Figure 3

Induction of ROS and DNA fragmentation in erythrocytes and the endocardium by β-lapachone treatment. A: Embryos at 24 hours post-fertilization (hpf) were treated with DMSO or β-lapachone for 4 h and fixed at 30 and 48 hpf for either hbae1 hybridization or o-dianisidine (ODA) staining. B: DMSO- and β-lapachone-treated embryos were incubated with CM-H₂DCFDA for 1 h at 29 hpf, and both bright-field (a, c) and fluorescent (b, d-f) images under a green fluorescent protein (GFP) filter were recorded. Atrial boundary is depicted by white dotted lines. Arrows indicate flowing erythrocytes with green fluorescence from the common cardinal vein to the atrium of the heart (d-f) of β-lapachone-treated embryos.
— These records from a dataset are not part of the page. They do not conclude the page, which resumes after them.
Lemma store_memory m va pa v :
  mok m → word_at m va pa → XBarMemory.accepts (memory_view (chip m)) pa 4 →
  ∃ m', store_word va v m = Ok m' ∧
    touched (λ b, is_local b ∨ XBarMemory.owns (memory_view (chip m)) b) (chip m) (chip m') ∧ mok m' ∧
    ∀ a, byte_at (chip m') a = if decide (pa <= a < pa + 4) then le_bytes 4 v !! Z.to_nat (a - pa) else byte_at (chip m) a.
Proof using Hk.
  intros Hm Hw Hacc. destruct (set_local m (le_bytes 4 v) Hm (le_bytes_length 4 v)) as (h & Hs & Ht & Hb & Hld). set (s1 := set_heap h (chip m)) in *.
  destruct (write_word (accesses m) m va pa s1 Hw (mk_cpu _ Hm)) as (r & Hr & Hrun). pose proof (AtomicCpu.fr_addr _ _ _ Hr) as Hpa.
  destruct (chip_write rng jitter (tick (accesses m)) (packet MemCmd.WriteReq r) local 4 s1) as (p' & s' & Hrcv & Hans & Ht2 & Hd); try done.
  { apply Ht. } { by apply (AtomicCpu.frag_plain_write _ _ static_kind _ pa 4). } { by apply (AtomicCpu.frag_unmasked _ _ _ _ pa 4). }
  { apply (AtomicCpu.frag_buffer _ _ static_kind _ _ pa 4); [done|]. rewrite (to_bounds _ _ _ Ht). apply (mk_local _ Hm). }
  { intros Ho. apply (mk_own _ Hm). by apply (to_mem _ _ _ Ht). }
  { simpl. rewrite Hpa. by apply (to_mem _ _ _ Ht). }
  destruct (Hrun p' s' Hrcv) as (c' & Hwrite & Hc'). { eapply AtomicCpu.answer_no_error; [|exact Hans]. auto. }
  exists (mkMachine c' s' (S (accesses m))). unfold store_word, writeMemAtomic, store_int. simpl htog. rewrite Hs, res_bind_Ok. fold s1.
  change (Z.of_nat 4) with 4. rewrite Hwrite, !res_bind_Ok. split; [done|].
  assert (touched (λ b, is_local b ∨ XBarMemory.owns (memory_view (chip m)) b) (chip m) s') as Htt by exact (touched_trans _ _ _ _ _ Ht Ht2).
  split; [done|]. split; [by eapply mok_after|]. intros a. simpl. rewrite Hd. simpl. rewrite Hpa. case_decide as Ha; [|by rewrite Hb].
  by rewrite <-(load_bytes_peek _ _ _ _ _ Hld) by lia.
Qed.

(** ** Registers *)

Lemma reg_word m off :
  mok m → 0 <= off → off + 4 <= 0x1000 → (regBase (idma (chip m)) + off) mod 4 = 0 →
  word_at m (regBase (idma (chip m)) + off) (regBase (idma (chip m)) + off).
Proof.
  intros Hm H0 H1 Ha. pose proof (ok_base _ (mk_chip _ Hm)). constructor; [lia|done|]. apply (mk_regs _ Hm). lia.
Qed.

(** The packet of an access to the register at [off], with a variable that is ready for it. *)
Lemma reg_packet cmd off r d :
  cmd = MemCmd.ReadReq ∨ cmd = MemCmd.WriteReq →
  AtomicCpu.frag_req (regBase d + off) 4 r → in_bounds (heap_of d) local 4 = true →
  0 <= off < 0x1000 → reg_access (M := XBarMemory.t M) d off (packet cmd r) local.
Proof.
  intros Hcmd Hr Hb Ho. constructor.
  - exists (regBase d + off). split; [by rewrite <-(AtomicCpu.fr_addr _ _ _ Hr)|].
    replace (regBase d + off - regBase d) with off by lia. apply u64_small. split; lia.
  - by apply (AtomicCpu.frag_buffer _ _ static_kind _ _ (regBase d + off) 4).
  - by destruct Hcmd as [-> | ->].
Qed.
C: Embryos were treated with DMSO or β-lapachone at 48 hpf for 4 h, fixed at 52 hpf, and stained with ODA. After paraffin sectioning, TUNEL reactions were conducted, and fluorescein-dUTP-labeled erythrocytes were detected in β-lapachone-treated embryos (f, h). DIC images are shown (a, e), and the inset figure in panel a shows the position of sectioning. Tail border is illustrated by white dotted lines. Arrows in panels a and e indicate ODA-stained erythrocytes. D: Embryos were treated with DMSO or β-lapachone at 48 hpf for 4 h and fixed at 52 hpf. After paraffin sectioning, TUNEL reactions were conducted, and fluorescein-dUTP-labeled cells located in the endocardium were detected in β-lapachone-treated embryos (f, h, j, l). In addition, fluorescein-dUTP-labeled erythrocytes were detected in the yolk near the heart (f, j). Red dotted lines indicate borders of head and yolk while white dotted lines illustrate ventricle boundaries. * indicates erythrocytes. V, ventricle. Scale bars represent 100 μm.